The last third of the book reveals more of the man with whom she is trying so hard to reconcile, and delves deeper in the decision to do so. Firstman vacillates on the potential for reconnection: “The thing is… to understand someone—to know where his interests lie—can be a risky deal. We don’t always like what we find.” Here, is the liminal in action.


Her father is portrayed as a brilliant, eccentric academic whose life was dedicated to studying evolutionary biology through the lens of scorpions. Selfish, self-absorbed, misogynistic, and emotionally detached (in the first few pages Firstman admits that she has diagnosed him with Asperger’s), he gives Firstman a bar of soap one birthday when he forgets to buy her a present, even though they share the same birthday. When Firstman was just a newborn, he insists she and her mother sleep in a tent in the backyard and endure the hot winds of a southern California summer so he can focus undisturbed on his work – in a room strewn with pictures of half-naked women.

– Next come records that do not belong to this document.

Definition accessor_list (entity : string) (scope_id : option string) : action Inner Error (Datatypes.list Record_) := λ s,
  (s, match si_persistence s with
      | Some p => match scope_id with
                  | Some sid => PersistenceLayer.list_by_scope entity sid p
                  | None => PersistenceLayer.list entity [] [] p
                  end
      | None => MemoryStore.list entity (default "" scope_id) (si_memory s)
      end).

Definition accessor_create (entity : string) (data : Record_) : action Inner Error () := λ s,
  match si_persistence s with
  | Some _ => (on_layer (PersistenceLayer.create entity data Remote) ;; aret ()) s
  | None =>
    let scope_id := default "" (get_str data (scope_field (scope (si_config s)))) in
    (on_memory (MemoryStore.create entity scope_id data Remote) ;; aret ()) s
  end.

Definition accessor_update (entity id : string) (fields : Record_) : action Inner Error () := λ s,
  match si_persistence s with
  | Some _ => (on_layer (PersistenceLayer.update entity id fields Remote) ;; aret ()) s
  | None => (on_memory (MemoryStore.update entity id fields Remote) ;; aret ()) s
  end.

Definition accessor_delete (entity id : string) : action Inner Error () := λ s,
  match si_persistence s with
  | Some _ => aignore (on_layer (PersistenceLayer.delete entity id Remote)) s
  | None => aignore (on_memory (MemoryStore.delete entity id Remote)) s
  end.

#[export] Instance inner_accessor : LocalAccessor Inner := {|
  acc_read := accessor_read;
  acc_list := accessor_list;
  acc_create := accessor_create;
  acc_update := accessor_update;
  acc_delete := accessor_delete;
|}.

(** ** Scopes *)

Definition load_bundle_from_persistence (scope_id : string) s : result ScopeBundle Error :=
  match si_persistence s with
  | None => Ok (mkBundle None [])
  | Some persistence =>
    let c := si_config s in
    let? root := PersistenceLayer.read (root_entity (scope c)) scope_id persistence in
    let? lists := collect ((λ child, let? rows := PersistenceLayer.list_by_scope child scope_id persistence in
                                     Ok (child, rows)) <$> child_entities (scope c)) in
    Ok (mkBundle root (foldl (λ m '(child, rows), SyncEngine.btree_insert child rows m) [] lists))
  end.

Definition open_scope_with_server (scope_id : string) : action Inner Error () :=
  let! c := aget si_config in
  let root := root_entity (scope c) in
  let! state := on_remote (ro_open_scope scope_id) in
  let! queue := aget queue_ref in
  (if negb (bool_decide (ss_root state = ∅)) then
     let! existing := acc_read root scope_id in
     if bool_decide (is_Some existing) then aignore (acc_update root scope_id (ss_root state))
     else aignore (acc_create root (ss_root state))
   else aret ()) ;;
  afor (λ '(child_entity, records), reconcile_children c scope_id child_entity records queue) (ss_children state) ;;
  afor (λ mutation, aignore (apply_mutation_to_db c mutation)) (ss_buffered state) ;;
  let! bundle := λ s, (s, load_bundle_from_persistence scope_id s) in
  on_memory (MemoryStore.load_scope scope_id bundle).

(** [suppress_notifications] around an action; the guard drops at its end. *)
Definition suppressed {A} (m : action Inner Error A) : action Inner Error A := λ s,
  let on b s := match si_persistence s with
                | Some l => set_persistence (Some (PersistenceLayer.set_suppress_notifications b l)) s
                | None => s
                end in
  let '(s, r) := m (on true s) in (on false s, r).

Definition replace_scope (scope_id : string) : action Inner Error () :=
  let! st := aget si_state in
  if bool_decide (current_scope st = Some scope_id) then aret () else
  let previous := current_scope st in
  amodify (set_current_scope (Some scope_id)) ;;
  let! has_remote := aget (λ s, match si_remote s with Some _ => true | None => false end) in
  (match previous with
   | Some prev => if (has_remote : bool) then aignore (on_remote (ro_close_scope prev)) else aret ()
   | None => aret ()
   end) ;;
  let! connected := aget (λ s, bool_decide (last_connection_status (si_state s) = Connected)) in
  if has_remote && connected then
    try! outcome := suppressed (open_scope_with_server scope_id) in
    amodify (set_server_synced (is_ok outcome)) ;;
    alift outcome
  else
    let! has_persistence := aget (λ s, match si_persistence s with Some _ => true | None => false end) in
    (if (has_persistence : bool) then
       let! bundle := λ s, (s, load_bundle_from_persistence scope_id s) in
       on_memory (MemoryStore.load_scope scope_id bundle)
     else aret ()) ;;
    amodify (set_server_synced false).

(** The loop of [load_scope] over the caller's map. *)
Definition bundle_entry (c : StoreConfig) (scope_id : string)
    (acc : option Record_ * Datatypes.list (string * Datatypes.list Record_))
    (e : string * Datatypes.list Record_) : option Record_ * Datatypes.list (string * Datatypes.list Record_) :=
  let '(entity, records) := e in
  if bool_decide (entity = root_entity (scope c)) then (head records, acc.2) else
  let records := if bool_decide (entity ∈ top_level c) then records
                 else (λ r, <[scope_field (scope c) := Str scope_id]> r) <$> records in
  (acc.1, SyncEngine.btree_insert entity records acc.2).

Definition load_scope (scope_id : string) (data : gmap string (Datatypes.list Record_)) : action Inner Error () :=
  let! c := aget si_config in
  let '(root, children) := foldl (bundle_entry c scope_id) (None, []) (hiter data) in
  on_memory (MemoryStore.load_scope scope_id (mkBundle root children)).

Definition clear_scope (scope_id : string) : action Inner Error () := on_memory (MemoryStore.clear_scope scope_id).

Definition close_scope (scope_id : string) : action Inner Error () :=
  aignore (on_remote (ro_close_scope scope_id)) ;;
  amodify (λ s, if bool_decide (current_scope (si_state s) = Some scope_id) then set_current_scope None s else s).

(** ** Connection, identity and local state *)

Definition disconnect : action Inner Error () := aignore (on_remote ro_disconnect).

Definition disconnect_abnormally : action Inner Error () := λ s,
  match si_remote s with Some _ => on_remote ro_disconnect_abnormally s | None => (s, Ok ()) end.

Definition set_session_invalid_handler s : Inner :=
  match si_remote s with Some r => set_remote (Some (ro_set_session_invalid_handler r)) s | None => s end.

Definition set_reconnect_validator s : Inner := set_tasks true (si_flush s) s.

Definition begin_batch s : Inner := set_memory (MemoryStore.begin_batch (si_memory s)) s.
Definition end_batch s : Inner := set_memory (MemoryStore.end_batch (si_memory s)) s.

Definition reconnect (server_url : string) (ticket username password : option string) : action Inner Error () := λ s,
  match si_remote s with
  | None => (s, Err (Config "reconnect requires remote configuration"))
  | Some _ => on_remote (ro_reconnect server_url ticket username password) s
  end.

Definition request (topic : string) (payload : Value) : action Inner Error Record_ := λ s,
  match si_remote s with
  | None => (s, Err (Config "request requires remote configuration"))
  | Some _ => on_remote (ro_request topic payload) s
  end.

Definition applied_version s (scope_id : string) : option Z := si_remote s ≫= λ r, ro_applied_version r scope_id.

Definition queue_set_user (user : option string) s : Inner :=
  match si_queue s with
  | Some (DurableQueue root _ flushing) => set_queue (Some (DurableQueue root user flushing)) s
  | _ => s
  end.

Definition set_authenticated_user (user : option string) s : Inner :=
  let st := si_state s in
  queue_set_user user (set_state (mkStoreState (current_scope st) (current_scope_server_synced st)
    (initial_sync_done st) user (last_connection_status st) (has_been_connected st)) s).

Definition reset_for_logout : action Inner Error () :=
  amodify (λ s, match si_remote s with
                | Some r => set_remote (Some (ro_clear_session_invalid_handler r)) s
                | None => s
                end) ;;
  aignore (on_remote ro_disconnect) ;;
  amodify (λ s, set_tasks false (si_flush s) s) ;;
  amodify (λ s, set_state (mkStoreState None (current_scope_server_synced (si_state s)) false None Offline false) s) ;;
  amodify (queue_set_user None).

Definition read_local_state (entity id : string) s : result (option Record_) Error :=
  match si_persistence s with
  | Some persistence => PersistenceLayer.read entity id persistence
  | None => MemoryStore.read entity id (si_memory s)
  end.

Definition update_local_state (entity id : string) (fields : Record_) : action Inner Error () := λ s,
  match si_persistence s with
  | Some _ =>
    (try! r := on_layer (PersistenceLayer.update entity id fields Load) in
     match r with
     | Ok _ => aret ()
     | Err _ => on_layer (PersistenceLayer.create entity (<["id" := Str id]> fields) Load) ;; aret ()
     end) s
  | None =>
    (let! existing := on_memory (λ m, (m, MemoryStore.read entity id m)) in
     if bool_decide (is_Some existing) then on_memory (MemoryStore.update entity id fields Load) ;; aret ()
     else on_memory (MemoryStore.create entity "" (<["id" := Str id]> fields) Load) ;; aret ()) s
  end.

Definition recover_persistence (attempts : Datatypes.list (result D Error)) s : option (Inner * result () Error) :=
  match si_persistence s with
  | None => Some (s, Err (Config "recover_persistence requires persistence configuration"))
  | Some l =>
    '(l, r) ← PersistenceLayer.recover attempts l;
    Some (set_persistence (Some l) s, r)
  end.

(** ** What the remote sends *)

Definition mirror_remote_to_memory (mutation : SyncMutation) (top : bool) : action Inner Error () :=
  let! c := aget si_config in
  let root := root_entity (scope c) in
  let entity := sm_entity mutation in
  let id := sm_id mutation in
  match sm_op mutation with
  | Insert =>
    match sm_data mutation with
    | None => aret ()
    | Some data =>
      let sid := if (top : bool) then Some "" else
                 match get_str data (scope_field (scope c)) with
                 | Some sid => Some sid
                 | None => if bool_decide (entity = root) then get_str data "id" else None
                 end in
      match sid with
      | Some sid => aignore (on_memory (MemoryStore.create entity sid (<["id" := Str id]> data) Remote))
      | None => aret ()
      end
    end
  | Update =>
    match sm_data mutation with
    | None => aret ()
    | Some data =>
      try! r := on_memory (MemoryStore.update entity id data Remote) in
      match r with
      | Ok _ => aret ()
      | Err err =>
        if is_not_found err then
          let sid := if (top : bool) then Some "" else
                     match get_str data (scope_field (scope c)) with
                     | Some sid => Some sid
                     | None => if bool_decide (entity = root) then Some id else None
                     end in
          match sid with
          | Some sid => aignore (on_memory (MemoryStore.create entity sid (<["id" := Str id]> data) Remote))
          | None => aret ()
          end
        else aret ()
      end
    end
  | Delete => aignore (on_memory (MemoryStore.delete entity id Remote))
  end.

(** Whether a mutation belongs to what the memory cache holds. *)
Definition should_apply_to_memory (c : StoreConfig) (mutation : SyncMutation) s : bool :=
  let current := current_scope (si_state s) in
  let root := root_entity (scope c) in
  if is_top_level c (sm_entity mutation) then true else
  match sm_data mutation, sm_op mutation with
  | Some data, _ =>
    if bool_decide (sm_entity mutation = root) then bool_decide (Some (sm_id mutation) = current)
    else bool_decide (get_str data (scope_field (scope c)) = current)
  | None, Delete =>
    match MemoryStore.read (sm_entity mutation) (sm_id mutation) (si_memory s) with
    | Ok (Some existing) =>
      if bool_decide (sm_entity mutation = root) then bool_decide (Some (sm_id mutation) = current)
      else bool_decide (get_str existing (scope_field (scope c)) = current)
    | _ => false
    end
  | None, _ => false
  end.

And just when we’re ready for the pendulum to swing toward kindness and proper parenting, Firstman reveals details that would make even the most sexually laissez–faire parent take note: In vivid detail he implores his seven-year-old daughter to not be a “frigid” woman, to let men do things to her when she turns 18, and to be open to posing in Playboy.


The feminist in me bristles, the reader in me is conflicted, and the daughter in me hurts. And yet, what is Firstman to do? This is the father she was given.

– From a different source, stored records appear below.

(* ===== verification/SortRecords.v ===== *)
(** * Sorting rows in a browser

    Models [sort_records] of store.rs (wasm): rows are sorted by the fields
    the caller names, over the [f64] value of numbers, strings and booleans.
    [slice::sort_by] is stable, and promises a result only for a comparison
    that is a total order on the elements; otherwise it may panic or leave any
    order, which is [None] here. *)
From Corelib Require Import Floats.SpecFloat.
From S2P Require Import Prelude Json Types Backend OfflineQueue StorePersistence PersistentQueue MemoryStore SyncEngine RemoteSync Store Float64.

(** ** [slice::sort_by] *)

Section sort_by.
Context {A : Type} (cmp_ : A → A → comparison).

Definition le_ (a b : A) : bool := match cmp_ a b with Gt => false | _ => true end.

Definition total_order_on (l : list A) : bool :=
  forallb (λ a, forallb (λ b, bool_decide (cmp_ b a = CompOpp (cmp_ a b)) &&
    forallb (λ c, implb (le_ a b && le_ b c) (le_ a c)) l) l) l.

(** Before the first element it is not greater than. *)
Fixpoint insert_sorted (x : A) (l : list A) : list A :=
  match l with
  | [] => [x]
  | y :: l' => match cmp_ x y with Gt => y :: insert_sorted x l' | _ => x :: l end
  end.

Definition stable_sort (l : list A) : list A := foldr insert_sorted [] l.

Definition sort_by (l : list A) : option (list A) := if total_order_on l then Some (stable_sort l) else None.
End sort_by.

(** ** [sort_records] *)

Definition bool_compare (a b : bool) : comparison :=
  match a, b with true, false => Gt | false, true => Lt | _, _ => Eq end.

Definition compare (a b : option Value) : comparison :=
  match a, b with
  | Some (Num a), Some (Num b) => default Eq (SFcompare (as_f64 a) (as_f64 b))
  | Some (Str a), Some (Str b) => cmp (as_bytes a) (as_bytes b)
  | Some (Bool a), Some (Bool b) => bool_compare a b
  | Some _, None => Gt
  | None, Some _ => Lt
  | _, _ => Eq
  end.

Definition directed (d : SortDirection) (o : comparison) : comparison := match d with Asc => o | Desc => CompOpp o end.

Fixpoint compare_rows (sort : list Store.SortField) (a b : Record_) : comparison :=
  match sort with
  | [] => Eq
  | field :: sort =>
    match directed (Store.sfd_direction field) (compare (a !! Store.sfd_field field) (b !! Store.sfd_field field)) with
    | Eq => compare_rows sort a b
    | ord => ord
    end
  end.

Definition sort_records (rows : list Record_) (sort : list Store.SortField) : option (list Record_) :=
  sort_by (compare_rows sort) rows.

At one end of this memoir we witness a woman eager to explore a second chance, and at the other, bitterness, humor, and grief. It is this pendulum of searching that guides the book, and the questions about what and who constitute a life. Her father concedes that there is so much he wants to tell her about the meaning of life and the creation of the universe, so he begins with a familiar overture: rattling off details about the physical characteristics of the Sun—photosphere, diameter, light-years, magnetic fields, ionized iron, solar flares, white dwarf, red giant, black hole—quantifiable facts and theorized algorithms.

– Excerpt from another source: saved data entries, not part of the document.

(* ===== verification/StoreLaws.v ===== *)
(** * What the writes of the store do

    The functional behaviour of [create], [update], [delete] and the
    compare-and-set calls of store.rs (modelled in Store.v) on healthy
    databases, for every answer of the broker, and the states they leave
    behind in memory, in the durable layer and in the offline queue. *)
From S2P Require Import Prelude Json Types Backend OfflineQueue StorePersistence PersistentQueue MemoryStore SyncEngine RemoteSync Store.

#[export] Existing Instance Store.inner_accessor.

(** ** A store on healthy databases *)

Section laws.
Context {D R : Type} {DB : Db D} {DL : DbLaws D} {RO : RemoteOps R} {HI : HashIter}.
Abbreviation Inner := (StoreInner D R).
Implicit Types (s : Inner) (mq : InMemoryOfflineQueue).

(** The schema of the queue declares no default values. *)
Context (no_defaults : ∀ r, defaults (D := D) PENDING_ENTITY r = r).

Definition durable s (k : string * string) : option Record_ := si_persistence s ≫= λ l, layer_table l !! k.

(** The offline queue of the store holds the rows of [mq]. *)
Definition queue_is s mq : Prop :=
  match si_queue s, si_persistence s with
  | Some (MemoryQueue q), _ => mq_rows q ≡ₚ mq_rows mq
  | Some (DurableQueue root (Some user) flushing), Some l =>
    represents user (mkPersistentQueue l root (Some user) flushing) mq
  | _, _ => False
  end.

(** What the application can see of a store: the rows in memory, the durable
    rows and the queue. *)
Definition looks s (mem : gmap (string * string) Record_) (dur : string * string → option Record_) mq : Prop :=
  mem_table (si_memory s) = mem ∧ (∀ k, k.1 ≠ PENDING_ENTITY → durable s k = dur k) ∧ queue_is s mq.

(** What a step leaves alone. *)
Definition kept s s' : Prop :=
  si_config s' = si_config s ∧ si_state s' = si_state s ∧ si_remote s' = si_remote s ∧
  ms_config (si_memory s') = ms_config (si_memory s) ∧
  (is_Some (si_persistence s') ↔ is_Some (si_persistence s)).

#[export] Instance kept_preorder : PreOrder kept.
Proof.
  split; [intros s; by split_and!|]. intros s1 s2 s3 (? & ? & ? & ? & Hp1) (? & ? & ? & ? & Hp2).
  split_and!; [congruence..|]. by rewrite Hp2, Hp1.
Qed.

Lemma rows_of_ext (t t' : gmap (string * string) Record_) e :
  (∀ id, t' !! (e, id) = t !! (e, id)) → rows_of t' e ≡ₚ rows_of t e.
Proof.
  intros H. unfold rows_of. apply fmap_Permutation. apply NoDup_Permutation.
  - apply NoDup_filter, NoDup_map_to_list.
  - apply NoDup_filter, NoDup_map_to_list.
  - intros [[e' id] r]. rewrite !list_elem_of_filter, !elem_of_map_to_list. simpl.
    split; intros [-> Hr]; (split; [done|]); [by rewrite <-H|by rewrite H].
Qed.

(** The queue does not notice changes to other entities. *)
Lemma queue_is_layer s l l' mq :
  si_persistence s = Some l → (∀ id, layer_table l' !! (PENDING_ENTITY, id) = layer_table l !! (PENDING_ENTITY, id)) →
  queue_is s mq → queue_is (Store.set_persistence (Some l') s) mq.
Proof.
  intros Hl Hsame. unfold queue_is. simpl. rewrite Hl.
  destruct (si_queue s) as [[q|root [user|] fl]|]; try done. intros [Hu Hrows]. split; [done|].
  rewrite <-Hrows. unfold user_rows, records_of, pending_table. simpl. by rewrite (rows_of_ext _ _ _ Hsame).
Qed.

Lemma looks_memory s m mem mem' dur mq :
  looks s mem dur mq → mem_table m = mem' → looks (Store.set_memory m s) mem' dur mq.
Proof. intros (? & ? & ?) ?. by split_and!. Qed.

Lemma looks_layer s l l' mem dur mq :
  looks s mem dur mq → si_persistence s = Some l →
  (∀ id, layer_table l' !! (PENDING_ENTITY, id) = layer_table l !! (PENDING_ENTITY, id)) →
  looks (Store.set_persistence (Some l') s) mem (λ k, layer_table l' !! k) mq.
Proof. intros (Hm & Hd & Hq) Hl Hsame. split_and!; [done|done|by eapply queue_is_layer]. Qed.

Lemma looks_ext s mem dur dur' mq mq' :
  (∀ k, k.1 ≠ PENDING_ENTITY → dur k = dur' k) → mq_rows mq = mq_rows mq' →
  looks s mem dur mq → looks s mem dur' mq'.
Proof.
  intros Hd Hm (H1 & H2 & H3). split_and!; [done|intros k Hk; by rewrite <-Hd, <-H2|].
  unfold queue_is in *. destruct (si_queue s) as [[q|root [user|] fl]|]; try done; [by rewrite <-Hm|].
  destruct (si_persistence s); [|done]. destruct H3 as [? ?]. split; [done|]. by rewrite <-Hm.
Qed.

(** *** Queueing *)

Definition row_fresh s (io : Inputs) : Prop := durable s (PENDING_ENTITY, in_row_id io) = None.

(** The rows of the queue's entity are the same. *)
Definition same_pending s s' : Prop := ∀ id, durable s' (PENDING_ENTITY, id) = durable s (PENDING_ENTITY, id).

Lemma push_spec io p s mem dur mq :
  looks s mem dur mq → row_fresh s io →
  post (Store.queue_push io p) s (λ s' r, r = Ok () ∧ kept s s' ∧
    looks s' mem dur (InMemory.queue mq p (in_row_id io) (in_now io))).
Proof using no_defaults.
  intros (Hm & Hd & Hq) Hfresh. unfold Store.queue_push, Store.on_queue, post, queue_is in *.
  destruct (si_queue s) as [[q|root [user|] fl]|] eqn:Eq; try done.
  - simpl. split; [done|]. split; [by split_and!|]. split_and!; [done..|]. unfold queue_is. simpl.
    by rewrite Hq.
  - destruct (si_persistence s) as [l|] eqn:El; [|done].
    unfold row_fresh, durable in Hfresh. rewrite El in Hfresh. simpl in Hfresh.
    pose proof (queue_step no_defaults user _ mq p (in_row_id io) (in_now io) Hq Hfresh) as Hp.
    unfold post in Hp. destruct (Persistent.queue _ _ _ _) as [q' r]. simpl in *.
    destruct Hp as (-> & [Hu Hrows] & (_ & _ & Hk & Hs)). split; [done|]. split.
    { by split_and!; simpl; rewrite ?El. }
    split; [done|]. split.
    + intros k Hk'. rewrite <-Hd by done. unfold durable. simpl. rewrite El. simpl. by apply Hk.
    + unfold queue_is. simpl. destruct Hs as (_ & Hu' & _). rewrite Hu. by split.
Qed.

Firstman is also consumed with the bigger picture, though without the scientific detail: What is a life lived, if without an attempt at loving those the universe strongly suggests we should love? Beneath this broad question ricochets the subtle echoes of Firstman’s individual enquiries: How did my father measure his life? How should I measure mine? Why wasn’t he there for me? And most central: what kind of daughter am I going to be now? Good daughter or bad? “If I were a better person,” she muses, “if I weren’t such a self-centered ingrate, would this transition be easier?”


We see no such self-flagellation from her father, but in her meta questioning, Firstman’s prose remains aware of the bigger questions at play and the very large impasse separating us from satisfying answers. Bittersweet at times, but also graceful, Firstman guides her queries with a self-correcting gaze: “Like my father,” she admits, “I’m caught in a conundrum of attachment and detachment.” Attachment out of duty, and detachment from her father’s egotism, Firstman never needs to expound on the pain of that pendulum. It stays with us—haunts us in the spaces between her words, exposes a pain that lurks in the liminal space of our hearts, and never leaves.